Lemma counts_fit s : Z.of_nat (length (Threads s)) <= max_threads ->
  fields_ok (waiting (Threads s)) (reading (Threads s)).
Proof.
  intros H. unfold max_threads in H. pose proof (num_bounds (has_role RWaiting) (Threads s)).
  pose proof (num_bounds (has_role RReading) (Threads s)). unfold fields_ok, is_u. lia.
Qed.

Lemma init_ok n : Z.of_nat n <= max_threads -> mutex_ok (init n).
Proof.
  intros Hn. split; cbn.
  - by rewrite length_replicate.
  - by apply Forall_replicate.
  - assert (forall P, P Idle = false -> num P (replicate n Idle) = 0) as H.
    { intros P HP. apply num_none. intros p [-> _]%elem_of_replicate. done. }
    exists false, false. split; cbn; rewrite ?H by done; (done || lia).
Qed.

(** The counts of a list in which one thread moved. *)
Ltac num_step Ht :=
  repeat match goal with
  | |- context [num ?P (<[?t := ?q]> ?l)] => rewrite (num_insert P l t _ q Ht)
  end;
  cbn [has_role role_of is_rasleep is_wasleep is_rwaker is_wwaker Z.b2z].

(** The facts of a [word_ok] hypothesis and the bounds of the counts, for [lia]. *)
Ltac word_facts Hw :=
  let s := match type of Hw with word_ok ?s _ _ => s end in
  pose proof (ok_writing _ _ _ Hw); pose proof (ok_exclusive _ _ _ Hw);
  pose proof (ok_waiter_bit _ _ _ Hw); pose proof (ok_readers_announced _ _ _ Hw);
  pose proof (ok_writers_woken _ _ _ Hw);
  pose proof (num_bounds (has_role RWaiting) (Threads s));
  pose proof (num_bounds (has_role RReading) (Threads s));
  pose proof (num_bounds (has_role RWriting) (Threads s));
  pose proof (asleep_waiting (Threads s));
  pose proof (num_bounds is_wasleep (Threads s)); pose proof (num_bounds is_rasleep (Threads s));
  pose proof (num_bounds is_wwaker (Threads s)); pose proof (num_bounds is_rwaker (Threads s)).

Ltac word_step Ht :=
  split; cbn [Futex Threads]; num_step Ht; [|cbn [Z.b2z] in *; lia..].

Section one_thread.
Context (s : Mutex) (t : nat) (W B : bool).
Context (Hl : Z.of_nat (length (Threads s)) <= max_threads) (Hw : word_ok s W B).

Let N := waiting (Threads s).
Let R := reading (Threads s).

(** A move that no count sees. *)
Definition same_counts (p q : pc) : bool :=
  bool_decide (role_of p = role_of q) && Bool.eqb (is_wasleep p) (is_wasleep q)
  && Bool.eqb (is_rasleep p) (is_rasleep q) && Bool.eqb (is_wwaker p) (is_wwaker q)
  && Bool.eqb (is_rwaker p) (is_rwaker q).

Lemma word_same p q :
  Threads s !! t = Some p -> same_counts p q = true ->
  word_ok (mkMutex (Futex s) (<[t := q]> (Threads s))) W B.
Proof.
  intros Ht Hs. unfold same_counts in Hs.
  rewrite !andb_true_iff, bool_decide_eq_true, !eqb_true_iff in Hs. destruct Hs as ((((Hr & H1) & H2) & H3) & H4).
  assert (forall r, has_role r p = has_role r q) as Hh by (intros r; unfold has_role; by rewrite Hr).
  assert (forall P, P p = P q -> num P (<[t := q]> (Threads s)) = num P (Threads s)) as Hn.
  { intros P E. rewrite (num_insert P _ _ _ q Ht), E. lia. }
  destruct Hw. split; cbn [Futex Threads]; by rewrite ?(Hn (has_role _)), ?(Hn is_wasleep), ?(Hn is_rasleep), ?(Hn is_wwaker), ?(Hn is_rwaker) by auto.
Qed.

Lemma word_try_lock k :
  Threads s !! t = Some (TryLock k) -> Futex s = 0 ->
  word_ok (mkMutex WRITE_OWNED_BIT (<[t := HoldW]> (Threads s))) true false.
Proof.
  intros Ht Hf. rewrite (ok_word _ _ _ Hw) in Hf.
  apply word_zero in Hf as (-> & -> & HN & HR); [|by apply counts_fit].
  word_facts Hw. word_step Ht. rewrite HN, HR. reflexivity.
Qed.

Lemma word_register timed e :
  Threads s !! t = Some (WRegister timed) ->
  word_ok (mkMutex (register_writer (Futex s)) (<[t := WLoop timed e]> (Threads s))) W B.
Proof.
  intros Ht. word_facts Hw.
  assert (N + 1 <= max_threads) as HN.
  { pose proof (num_insert (has_role RWaiting) _ _ _ (WLoop timed e) Ht) as E. cbn in E.
    pose proof (num_bounds (has_role RWaiting) (<[t := WLoop timed e]> (Threads s))) as HB.
    rewrite length_insert in HB. unfold N. lia. }
  word_step Ht. rewrite (ok_word _ _ _ Hw), register_writer_word.
  - f_equal; lia.
  - unfold fields_ok, is_u, N, max_threads in *. lia.
Qed.

Lemma word_acquire_write timed e :
  Threads s !! t = Some (WLoop timed e) -> write_available (Futex s) = true ->
  word_ok (mkMutex (acquire_write (Futex s)) (<[t := HoldW]> (Threads s))) true B.
Proof.
  intros Ht Ha. pose proof (num_elem (has_role RWaiting) _ _ _ Ht eq_refl) as HN.
  pose proof (counts_fit s Hl) as Hfit. rewrite (ok_word _ _ _ Hw) in *.
  rewrite write_available_word, andb_true_iff, negb_true_iff, Z.eqb_eq in Ha by done.
  destruct Ha as [-> HR]. word_facts Hw. word_step Ht. rewrite acquire_write_word by (done || lia).
  f_equal; lia.
Qed.

Lemma word_wsleep timed :
  Threads s !! t = Some (WWait timed (Futex s)) -> write_available (Futex s) = false ->
  word_ok (mkMutex (Futex s) (<[t := WAsleep timed]> (Threads s))) W B.
Proof.
  intros Ht Ha. pose proof (counts_fit s Hl) as Hfit. word_facts Hw.
  rewrite (ok_word _ _ _ Hw), write_available_word, andb_false_iff, negb_false_iff, Z.eqb_neq in Ha by done.
  destruct W; destruct Ha as [Ha|Ha]; try done; word_step Ht; rewrite (ok_word _ _ _ Hw); f_equal; lia.
Qed.

Lemma word_unlock :
  Threads s !! t = Some (Unlock (Futex s)) ->
  exists B', word_ok (mkMutex (release_write (Futex s)) (<[t := after_unlock (Futex s)]> (Threads s))) false B'.
Proof.
  intros Ht. pose proof (counts_fit s Hl) as Hfit. word_facts Hw.
  pose proof (num_elem (has_role RWriting) _ _ _ Ht eq_refl) as HW.
  exists (if N =? 0 then false else B).
  assert (W = true) as HWt by (destruct W; [done|cbn in *; lia]). subst W.
  rewrite (ok_word _ _ _ Hw) in *. rewrite release_write_word, after_unlock_word by done. fold N R.
  destruct (Z.eqb_spec N 0), B; cbv iota; unfold N, R in *; word_step Ht; f_equal; lia.
Qed.

Lemma word_acquire_read p :
  Threads s !! t = Some p -> same_counts p Idle = true -> read_available (Futex s) = true ->
  word_ok (mkMutex (acquire_read (Futex s)) (<[t := HoldR]> (Threads s))) W B.
Proof.
  intros Ht Hs Ha. pose proof (counts_fit s Hl) as Hfit. word_facts Hw.
  rewrite (ok_word _ _ _ Hw) in *.
  rewrite read_available_word, andb_true_iff, negb_true_iff, Z.eqb_eq in Ha by done.
  destruct Ha as [HWf HN]. subst W. pose proof (num_insert (has_role RReading) _ _ _ HoldR Ht) as E.
  pose proof (num_bounds (has_role RReading) (<[t := HoldR]> (Threads s))) as HB.
  rewrite length_insert in HB.
  destruct p; try discriminate Hs; cbn in E; word_step Ht;
    (rewrite acquire_read_word; [f_equal; lia|unfold fields_ok, is_u, max_threads in *; lia]).
Qed.

Lemma word_announce e :
  Threads s !! t = Some (RLoop e) -> read_available (Futex s) = false ->
  word_ok (mkMutex (Futex s ||| READ_WAITER_BIT) (<[t := RWait (Futex s ||| READ_WAITER_BIT)]> (Threads s))) W true.
Proof.
  intros Ht Ha. pose proof (counts_fit s Hl) as Hfit. word_facts Hw.
  rewrite (ok_word _ _ _ Hw) in *. rewrite word_readers_wait by done.
  rewrite read_available_word, andb_false_iff, negb_false_iff, Z.eqb_neq in Ha by done.
  destruct W; destruct Ha as [Ha|Ha]; try done; word_step Ht; f_equal; lia.
Qed.

Lemma word_rsleep :
  Threads s !! t = Some (RWait (Futex s)) -> Futex s &&& READ_WAITER_BIT <> 0 ->
  word_ok (mkMutex (Futex s) (<[t := RAsleep]> (Threads s))) W B.
Proof.
  intros Ht Ha. pose proof (counts_fit s Hl) as Hfit. word_facts Hw.
  rewrite (ok_word _ _ _ Hw), word_waiter in Ha by done. destruct B; [|done].
  word_step Ht; rewrite (ok_word _ _ _ Hw); f_equal; lia.
Qed.

Lemma word_unlock_shared :
  Threads s !! t = Some HoldR ->
  word_ok (mkMutex (release_read (Futex s)) (<[t := after_unlock_shared (release_read (Futex s))]> (Threads s))) W B.
Proof.
  intros Ht. pose proof (counts_fit s Hl) as Hfit. word_facts Hw.
  pose proof (num_elem (has_role RReading) _ _ _ Ht eq_refl) as HR.
  assert (fields_ok N (R - 1)) as Hfit' by (unfold fields_ok, is_u, N, R in *; lia).
  rewrite (ok_word _ _ _ Hw), release_read_word, after_unlock_shared_word by done. fold N R.
  destruct (Z.eqb_spec N 0), (Z.eqb_spec (R - 1) 0); cbv [negb andb]; unfold N, R in *; word_step Ht; f_equal; lia.
Qed.

Lemma word_withdraw :
  Threads s !! t = Some (WWithdraw (Futex s)) ->
  let '(d, wake) := withdraw_writer (Futex s) in
  exists B', word_ok (mkMutex d (<[t := after_withdraw d wake]> (Threads s))) W B'.
Proof.
  intros Ht. pose proof (counts_fit s Hl) as Hfit. word_facts Hw.
  pose proof (num_elem (has_role RWaiting) _ _ _ Ht eq_refl) as HN.
  assert (fields_ok (N - 1) R) as Hfit' by (unfold fields_ok, is_u, N, R in *; lia).
  rewrite (ok_word _ _ _ Hw), withdraw_writer_word by done. fold N R.
  destruct ((N - 1 =? 0) && B && negb W) eqn:E.
  - rewrite !andb_true_iff, negb_true_iff, Z.eqb_eq in E. destruct E as [[HN1 ?] ?]. subst W B.
    exists false. unfold after_withdraw, N, R in *. word_step Ht; f_equal; lia.
  - exists B. rewrite after_withdraw_word by done.
    destruct (Z.eqb_spec (N - 1) 0), W, B, (Z.eqb_spec R 0); try discriminate E; cbv [negb andb];
      unfold N, R in *; word_step Ht; f_equal; lia.
Qed.

End one_thread.

(** ** Every step keeps the invariant *)

Lemma mutex_insert s t q f' W' B' :
  mutex_ok s -> pc_ok q -> word_ok (mkMutex f' (<[t := q]> (Threads s))) W' B' ->
  mutex_ok (mkMutex f' (<[t := q]> (Threads s))).
Proof.
  intros [Hl Hp _] Hq Hw. split; cbn.
  - by rewrite length_insert.
  - by apply Forall_insert.
  - by exists W', B'.
Qed.

Lemma mutex_same s t p q :
  mutex_ok s -> Threads s !! t = Some p -> same_counts p q = true -> pc_ok q ->
  mutex_ok (mkMutex (Futex s) (<[t := q]> (Threads s))).
Proof.
  intros Hok Ht Hs Hq. pose proof Hok as [_ _ (W & B & Hw)].
  eapply mutex_insert; [done..|]. by eapply word_same.
Qed.

Lemma try_lock_shared_ok s t blocking :
  mutex_ok s -> Threads s !! t = Some (TryShared blocking) ->
  mutex_ok (mkMutex (Futex s) (<[t := try_lock_shared (Futex s) blocking]> (Threads s))).
Proof.
  intros Hok Ht. eapply mutex_same; [done..| |]; unfold try_lock_shared.
  - by repeat case_match.
  - case_match eqn:E; [by destruct blocking|]. cbn. unfold read_available.
    by rewrite orb_false_iff, !negb_false_iff in E; destruct E as [-> ->].
Qed.

(** A thread whose word has not moved since it read [e] succeeds; the other one retries. *)
Lemma cas_ok {f e d} {succ : pc} {fail f' q} :
  cas f e d succ fail = (f', q) ->
  (f = e /\ f' = d /\ q = succ) \/ (f <> e /\ f' = f /\ q = fail f).
Proof. unfold cas. destruct (Z.eqb_spec f e); intros; simplify_eq; auto. Qed.

Lemma after_pcs_ok e d w :
  pc_ok (after_unlock e) /\ pc_ok (after_unlock_shared e) /\ pc_ok (after_withdraw d w).
Proof. unfold after_unlock, after_unlock_shared, after_withdraw. repeat case_match; done. Qed.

§ §

=== TASK DETAILS ===
Please return only the lines above, starting at the line that has "exists false, false." and ending at the line that has "bool_decide (role_of p", keeping both and leaving each one unchanged.

=== EXPECTED OUTPUT ===
    exists false, false. split; cbn; rewrite ?H by done; (done || lia).
Qed.

(** The counts of a list in which one thread moved. *)
Ltac num_step Ht :=
  repeat match goal with
  | |- context [num ?P (<[?t := ?q]> ?l)] => rewrite (num_insert P l t _ q Ht)
  end;
  cbn [has_role role_of is_rasleep is_wasleep is_rwaker is_wwaker Z.b2z].

(** The facts of a [word_ok] hypothesis and the bounds of the counts, for [lia]. *)
Ltac word_facts Hw :=
  let s := match type of Hw with word_ok ?s _ _ => s end in
  pose proof (ok_writing _ _ _ Hw); pose proof (ok_exclusive _ _ _ Hw);
  pose proof (ok_waiter_bit _ _ _ Hw); pose proof (ok_readers_announced _ _ _ Hw);
  pose proof (ok_writers_woken _ _ _ Hw);
  pose proof (num_bounds (has_role RWaiting) (Threads s));
  pose proof (num_bounds (has_role RReading) (Threads s));
  pose proof (num_bounds (has_role RWriting) (Threads s));
  pose proof (asleep_waiting (Threads s));
  pose proof (num_bounds is_wasleep (Threads s)); pose proof (num_bounds is_rasleep (Threads s));
  pose proof (num_bounds is_wwaker (Threads s)); pose proof (num_bounds is_rwaker (Threads s)).

Ltac word_step Ht :=
  split; cbn [Futex Threads]; num_step Ht; [|cbn [Z.b2z] in *; lia..].

Section one_thread.
Context (s : Mutex) (t : nat) (W B : bool).
Context (Hl : Z.of_nat (length (Threads s)) <= max_threads) (Hw : word_ok s W B).

Let N := waiting (Threads s).
Let R := reading (Threads s).

(** A move that no count sees. *)
Definition same_counts (p q : pc) : bool :=
  bool_decide (role_of p = role_of q) && Bool.eqb (is_wasleep p) (is_wasleep q)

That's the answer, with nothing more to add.